Something seems particularly snide about the monster's glittering chromium jellyroll haircut and all the gold and rhinestone ornaments affixed over its surface; here we see the high form of Giffen's hilarious ability to create truly mean- minded parody. One wonders if anyone who misses Presley would get the joke.

Readers who suspected all that went on within the pages of Trencher limited itself to gory gunplay, fistfights, and explosions that frequently set pieces of Gideon flying off toward the horizon (with the remaining pieces chasing after them in hopes of some future reassembly) had a treat seeing how Gideon deals with the armored Elvis. I won't post a picture of this truly horrible scene, but my conscience does allow me to describe it: Gideon reaches up the "seat" of the armored Elvis and pulls out a mess of bones and guts through the armhole.

Again, the context more than anything reveals this Elvis as the complement to DC's Steel character, an armor-wearing character that shoots railroad spikes and bludgeons with a steelworker's mallet. The resemblance (theoretically) becomes stronger as Gideon realizes that the shell contains flesh and he pulls that flesh out through a hole only large enough to admit his arm.


The Eradicator Elvis

When Trencher finally encounters the last of the Elvis heirs, one begins to suspect what provided his inspiration. Consider his treatment of the "Eradicator" Elvis and compare it to Jackson Guice's "Last Son of Krypton," the Superman with big shades on. This character's first full-panel appearance cued me in to Giffen's intent rather late in the story (Gideon has dealt with three of the four Elvises already). Seeing the Eradicator Elvis flying out in his costume with the big early-seventies Elvis sunglasses suggests that Giffen, when he first saw the Eradicator, must have said "Those glasses make him look like Elvis," and used this idea as the seed of a story.

[Giffen echoes the Eradicator while remaining in his Trencher style.]

Shamelessly - and probably giggling himself unto incontinence - Giffen mimicked several of the memorable poses in which the Eradicator / Last Son of Krypton appeared in the "Reign of the Supermen" storyline, although the very quirky style of Giffen's art in Trencher sometimes makes sorting out detail difficult. But all the elements confirm this: the big stupid shades, the costume, the poses, the glowing hands.

He disposes of this, the kingpin of all the reincarnated Elvises, by throwing some powder into the Eradicator Elvis' face; when nothing seems to happen, this arrogant overlord begins to boast. Then the powder explodes, releasing some tension; the reader at this point receives the reward of the lovingly-depicted pile of bleeding entrails with bones sticking through it that should have appeared panels ago.

Recycling for Humor

The best recycling in comics tends to occur when someone originally intends to lampoon someone else's (or, sometimes, one's own) work. Sometimes these efforts produce one-shot parodies (which seems the likely fate of the "Reign of the Elvises" concept) or things subsequent writers should have left as one-shots ("Funky Flashman"). Sometimes these parodies even become ongoing characters (such as Marvel's Squadron Supreme).
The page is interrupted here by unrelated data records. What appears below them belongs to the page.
(** The statement visits.  A visit that returns [true] in the source
    ([normal_block], [expression_]) has its children visited in order. *)
Fixpoint visit_statement (node : statement) : M code_gen_visitor unit :=
  match node with
  | while_loop condition body =>
      let* start_block := GetInsertBlock in
      let* parent := getParent start_block in
      let* loop_start_block :=
        on_gen (BasicBlock_Create "loopstart" parent) in
      when_no_terminator start_block
        (CreateBr loop_start_block >> mret tt) >>
      SetInsertPoint loop_start_block >>
      let* condition_value := visit_expression condition in
      let* loop_body_block :=
        on_gen (BasicBlock_Create "loopbody" parent) in
      SetInsertPoint loop_body_block >>
      visit_statement body >>
      when_no_terminator loop_body_block
        (SetInsertPoint loop_body_block >>
         CreateBr loop_start_block >> mret tt) >>
      let* end_block := on_gen (BasicBlock_Create "end" parent) in
      SetInsertPoint loop_start_block >>
      CreateCondBr condition_value loop_body_block end_block >>
      SetInsertPoint end_block
  | assignment to from =>
      let* to := visit_expression to in
      let* from := visit_expression from in
      let* from :=
        if isa_AllocaInst from then CreateLoad from else mret from in
      CreateStore from to >> mret tt
  | if_stat condition main_body else_body =>
      let* condition_value := visit_expression condition in
      let* start_block := GetInsertBlock in
      let* parent := getParent start_block in
      let* main_body_block :=
        on_gen (BasicBlock_Create "mainbody" parent) in
      SetInsertPoint main_body_block >>
      visit_statement main_body >>
      match else_body with
      | Some _ =>
          let* else_body_block :=
            on_gen (BasicBlock_Create "elsebody" parent) in
          SetInsertPoint else_body_block >>
          visit_statement main_body >>
          let* end_block := on_gen (BasicBlock_Create "end" parent) in
          SetInsertPoint start_block >>
          CreateCondBr condition_value main_body_block else_body_block >>
          when_no_terminator main_body_block
            (SetInsertPoint main_body_block >>
             CreateBr end_block >> mret tt) >>
          when_no_terminator else_body_block
            (SetInsertPoint else_body_block >>
             CreateBr end_block >> mret tt) >>
          SetInsertPoint end_block
      | None =>
          let* end_block := on_gen (BasicBlock_Create "end" parent) in
          when_no_terminator start_block
            (SetInsertPoint start_block >>
             CreateCondBr condition_value main_body_block end_block >>
             mret tt) >>
          when_no_terminator main_body_block
            (SetInsertPoint main_body_block >>
             CreateBr end_block >> mret tt) >>
          SetInsertPoint end_block
      end
  | expression_ e => visit_expression e >> mret tt
  | ret value =>
      match value with
      | Some value =>
          let* value := visit_expression value in
          let* value :=
            if isa_AllocaInst value then CreateLoad value else mret value in
          CreateRet value >> mret tt
      | None => CreateRetVoid >> mret tt
      end
  | normal_block body => forM_ visit_statement body
  end.

(** ** The module assembler *)

Definition function_name (f : Value) : string :=
  match f with GlobalFunction n => n | _ => "" end.

(** [compile_function] up to and including the visit of the body: the
    function is declared or fetched, an "entry" block is added to it, and
    a fresh visitor lowers the body. *)
Definition lower_body (func : function_definition) (g : code_generation)
    : result (Value * code_gen_visitor) :=
  match
    get_or_declare_function (start (fd_range func)) (fd_signature func) g
  with
  | Throw e => Throw e
  | Ok (llvm_func, g) =>
      match BasicBlock_Create "entry" (function_name llvm_func) g with
      | Throw e => Throw e
      | Ok (basic_block, g) =>
          let code_gen :=
            {| builder := basic_block; gen := g; variables := ∅ |} in
          match visit_statement (fd_body func) code_gen with
          | Throw e => Throw e
          | Ok (_, code_gen) => Ok (llvm_func, code_gen)
          end
      end
  end.

(** [code_generation::compile_function].  The outcome of
    [llvm::verifyFunction] is not used by the source and has no
    counterpart here. *)
Definition compile_function (func : function_definition)
    : M code_generation unit :=
  λ g,
    match lower_body func g with
    | Throw e => Throw e
    | Ok (llvm_func, code_gen) =>
        let attribs := attributes (fd_signature func) in
        if bool_decide ("constructor" ∈ attribs) then
          match CreateRetVoid code_gen with
          | Throw e => Throw e
          | Ok (_, code_gen) =>
              Ok (tt,
                  set_constructor_functions
                    (constructor_functions (gen code_gen) ++ [llvm_func])
                    (gen code_gen))
          end
        else Ok (tt, gen code_gen)
    end.

(** [code_generation::compile_extern_function]. *)
Definition compile_extern_function (func : extern_function_definition)
    : M code_generation unit :=
  get_or_declare_function (start (efd_range func)) (efd_signature func) >>
  mret tt.

(** [function_collector]: both kinds of definition, in visiting order. *)
Record function_collector := {
  collected_functions : list function_definition;
  collected_extern_functions : list extern_function_definition
}.

Definition collector_visit (c : function_collector) (node : declaration)
    : function_collector :=
  match node with
  | decl_function f =>
      {| collected_functions := collected_functions c ++ [f];
         collected_extern_functions := collected_extern_functions c |}
  | decl_extern_function f =>
      {| collected_functions := collected_functions c;
         collected_extern_functions := collected_extern_functions c ++ [f] |}
  end.
(** The [catch] block: what it throws in place of the error caught. *)
Definition orderCatch (error : Thrown) : Thrown :=
  match error with
  | ThrownAxios e =>
      let status := responseStatus e in
      let message := or_else (responseMessage e) (responseStatusText e) in
      match status with
      | Some 400 =>
          errorWith "Invalid order data: "
            (or_else message (JsString "Check product locator and payment details"))
      | Some 401 | Some 403 =>
          ThrownError "Invalid Crossmint API key or insufficient permissions"
      | Some 404 =>
          ThrownError "Product not found or not supported for Amazon purchases"
      | _ =>
          if match status with Some n => negb (n =? 0)%Z && (500 <=? n)%Z | None => false end
          then ThrownError "Crossmint service is temporarily unavailable"
          else errorWith "Order creation failed: "
                 (or_else message (JsString (axiosMessage e)))
      end
  | ThrownZod => ThrownError "Invalid response format from Crossmint API"
  | _ => ThrownError ("Unexpected error during order creation: " ++ thrown_to_string error)
  end.

Definition createWalletAmazonOrder (post : Provider) (product : AmazonProduct)
    (userEmail walletAddress : string) (shippingAddress : PhysicalAddress)
    : Completion WalletOrder * list CreateOrderRequest :=
  match createWalletAmazonOrder_try post product userEmail walletAddress shippingAddress with
  | (Return w, issued) => (Return w, issued)
  | (Throw t, issued) => (Throw (orderCatch t), issued)
  end.

(** *** [signOrderTransaction] *)



(** Reading property [k] of [v] with a plain dot: a [TypeError] when [v] is
    [null] or [undefined] (the message is V8's). *)
Definition read_prop (k : string) (v : JsValue) : Completion JsValue :=
  match v with
  | JsUndefined =>
      Throw (ThrownTypeError
        ("Cannot read properties of undefined (reading '" ++ k ++ "')"))
  | JsNull =>
      Throw (ThrownTypeError ("Cannot read properties of null (reading '" ++ k ++ "')"))
  | _ => Return (prop k v)
  end.

(** [error.message] of a thrown error object. *)
Definition thrown_message (t : Thrown) : JsValue :=
  match t with
  | ThrownAxios e => JsString (axiosMessage e)
  | ThrownError m | ThrownTypeError m => JsString m
  | ThrownZod | ThrownNull => JsUndefined
  end.

(** [error.response] of a thrown error object: only an axios error has one. *)
Definition thrown_response (t : Thrown) : option ErrorResponse :=
  match t with
  | ThrownAxios e => response e
  | _ => None
  end.


(** [{ success: false, error: `${prefix}${v}` }], or the [TypeError] of the
    template, which leaves the [catch] block it is in. *)
Definition failureWith {A : Type} (failure : string -> A) (prefix : string)
    (v : JsValue) : Completion A :=
  match to_string v with
  | Some text => Return (failure (prefix ++ text))
  | None => Throw (ThrownTypeError cannot_convert)
  end.
(** The failures of a step after the prompt was built, as the
    specification lists them: the API call fails for good (a fatal
    error or the retries exhausted), no JSON object is found in the
    reply, or the object found does not parse. *)
Inductive step_fails (operation prompt : string) (test_id : option string)
    (st : St) : exn -> Prop :=
| api_call_fails e st1 trace :
    _make_api_call prompt operation test_id st = (Raised e, st1, trace) ->
    step_fails operation prompt test_id st e
| extraction_fails response st1 trace :
    _make_api_call prompt operation test_id st = (Ok response, st1, trace) ->
    re_search json_re response = None ->
    step_fails operation prompt test_id st
               (Exn ValueError "No JSON object found in response")
| parsing_fails response st1 trace json_text e :
    _make_api_call prompt operation test_id st = (Ok response, st1, trace) ->
    re_search json_re response = Some json_text ->
    json_loads json_text = Raised e ->
    step_fails operation prompt test_id st e.

End Provider.

End Operations.
Export Operations.

(** ** The two adapters as instances of the operations *)

Module Adapters.

Section Claude.
Context {Env : Type}.
(** [client.messages.create(...)] and the extraction of its text. *)
Variable messages_create : string -> string -> Env -> outcome string * Env.

Definition make_claude_call (prompt : string)
    (w : Claude.ClaudeProvider * Env)
  : outcome string * (Claude.ClaudeProvider * Env) * list LogRecord :=
  match Claude.available_models w.1 !! Claude.current_model_index w.1 with
  | None => (Raised (Exn IndexError "list index out of range"), w, [])
  | Some current_model =>
      let '(o, env') := messages_create current_model prompt w.2 in
      (o, (w.1, env'), [])
  end.

Definition claude_switch (w : Claude.ClaudeProvider * Env)
  : bool * (Claude.ClaudeProvider * Env) * list LogRecord :=
  let '(b, p, lines) := Claude._switch_to_next_model w.1 in
  (b, (p, w.2), lines).
End Claude.

Section Gemini.
Context {Env : Type}.
(** [model_instance.generate_content(prompt)] and its [text]. *)
Variable generate_content : string -> string -> Env -> outcome string * Env.

Definition make_gemini_call (prompt : string)
    (w : Gemini.GeminiProvider * Env)
  : outcome string * (Gemini.GeminiProvider * Env) * list LogRecord :=
  match Gemini.model_instance w.1 with
  | None =>
      (Raised (Exn TypeError "'NoneType' object has no attribute 'generate_content'"),
       w, [])
  | Some model =>
      match generate_content model prompt w.2 with
      | (Ok EmptyString, env') =>
          (Raised (Exn ValueError "Empty response from Gemini API"),
           (w.1, env'), [Log error "Empty response from Gemini API"])
      | (o, env') => (o, (w.1, env'), [])
      end
  end.
End Gemini.

End Adapters.

(** ** The API configuration and the provider factory *)

Module Config.

(** White space taken off the front, and off the end, of a list of
    characters. *)
Fixpoint lstrip_chars (l : list string) : list string :=
  match l with
  | [] => []
  | ch :: l' => if is_space ch then lstrip_chars l' else l
  end.

Fixpoint rstrip_chars (l : list string) : list string :=
  match l with
  | [] => []
  | ch :: l' =>
      match rstrip_chars l' with
      | [] => if is_space ch then [] else [ch]
      | rest => ch :: rest
      end
  end.

(** [s.lstrip()], [s.rstrip()] and [s.strip()]. *)
Definition lstrip (s : string) : string := join (lstrip_chars (chars s)).
Definition rstrip (s : string) : string := join (rstrip_chars (chars s)).
Definition strip (s : string) : string := lstrip (rstrip s).

(** [s.replace(c, '')] for a text [c] of one character. *)
Fixpoint remove (c : ascii) (s : string) : string :=
  match s with
  | EmptyString => EmptyString
  | String d s' => if Ascii.eqb d c then remove c s' else String d (remove c s')
  end.

Definition newline : ascii := ascii_of_nat 10.

(** [os.getenv(name, default)], the environment being the one
    [load_dotenv()] left. *)
Definition getenv (env : gmap string string) (name default : string) : string :=
  match env !! name with
  | Some value => value
  | None => default
  end.

(** [not s] for a string. *)
Definition is_empty (s : string) : bool :=
  match s with EmptyString => true | _ => false end.

(** A text of white space only, the empty one included. *)
Definition blank (s : string) : bool := forallb is_space (chars s).

(** [c in s] for a character. *)
Fixpoint has_char (c : ascii) (s : string) : bool :=
  match s with
  | EmptyString => false
  | String d s' => Ascii.eqb d c || has_char c s'
  end.

(** The dict [get_api_config] returns. *)
Record ApiConfig := {
  api_key : string;
  model : string;
  provider_class : string
}.

Definition get_api_config (env : gmap string string) (self_model : string)
    (provider_name : string) : outcome ApiConfig * list LogRecord :=
  if String.eqb (lower provider_name) "claude" then
    let api_key := strip (getenv env "CLAUDE_API_KEY" EmptyString) in
    let api_key :=
      if is_empty api_key then api_key
      else remove " " (remove newline api_key) in
    if is_empty api_key then
      (Raised (Exn ValueError
                 "CLAUDE_API_KEY not found in environment variables"),
       [Log error "CLAUDE_API_KEY not found in environment variables for provider 'claude'"])
    else
      (Ok {| api_key := api_key;
             model := getenv env "CLAUDE_MODEL" self_model;
             provider_class := "ClaudeProvider" |}, [])
  else if String.eqb (lower provider_name) "gemini" then
    let api_key := strip (getenv env "GEMINI_API_KEY" EmptyString) in
    if is_empty api_key || String.eqb api_key "your_gemini_api_key_here" then
      (Raised (Exn ValueError
                 "GEMINI_API_KEY not found or not configured in environment variables"),
       [Log error "GEMINI_API_KEY not found or not configured in environment variables for provider 'gemini'"])
    else
      (Ok {| api_key := api_key;
             model := getenv env "GEMINI_MODEL" self_model;
             provider_class := "GeminiProvider" |}, [])
  else
    (Raised (Exn ValueError ("Unsupported provider: " +:+ provider_name)),
     [Log error ("Unsupported provider requested in configuration: "
                 +:+ provider_name)]).

Section Factory.
(** The two constructors, which build the vendor's client and load the
    prompts: they return the provider or raise, and may change the
    outside world. *)
Context {World Provider : Type}.
Variable ClaudeProvider : string -> string -> Q -> World
                          -> outcome Provider * World * list LogRecord.
Variable GeminiProvider : string -> string -> Q -> World
                          -> outcome Provider * World * list LogRecord.
(** [global_config.model] and [global_config.temperature]. *)
Variable config_model : string.
Variable config_temperature : Q.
The parodic approach remains much less subject to criticism because artists who recycle for humor expect the reader to recognize the pilferage and trace it to its source, in the process recognizing the new perspective provided by disrespectful treatment. Giffen made this one work by making the reader realize what he had appropriated, that he had appropriated it, and how derisively he had grafted the death of Elvis Presley onto the much-hyped "Death of Superman."

A lampoon that works should evoke at least a little guilt at the cruelty of the caricature, and this piece, like the Don Simpson's parodies of Silver Age comics conventions, succeeds in just this manner.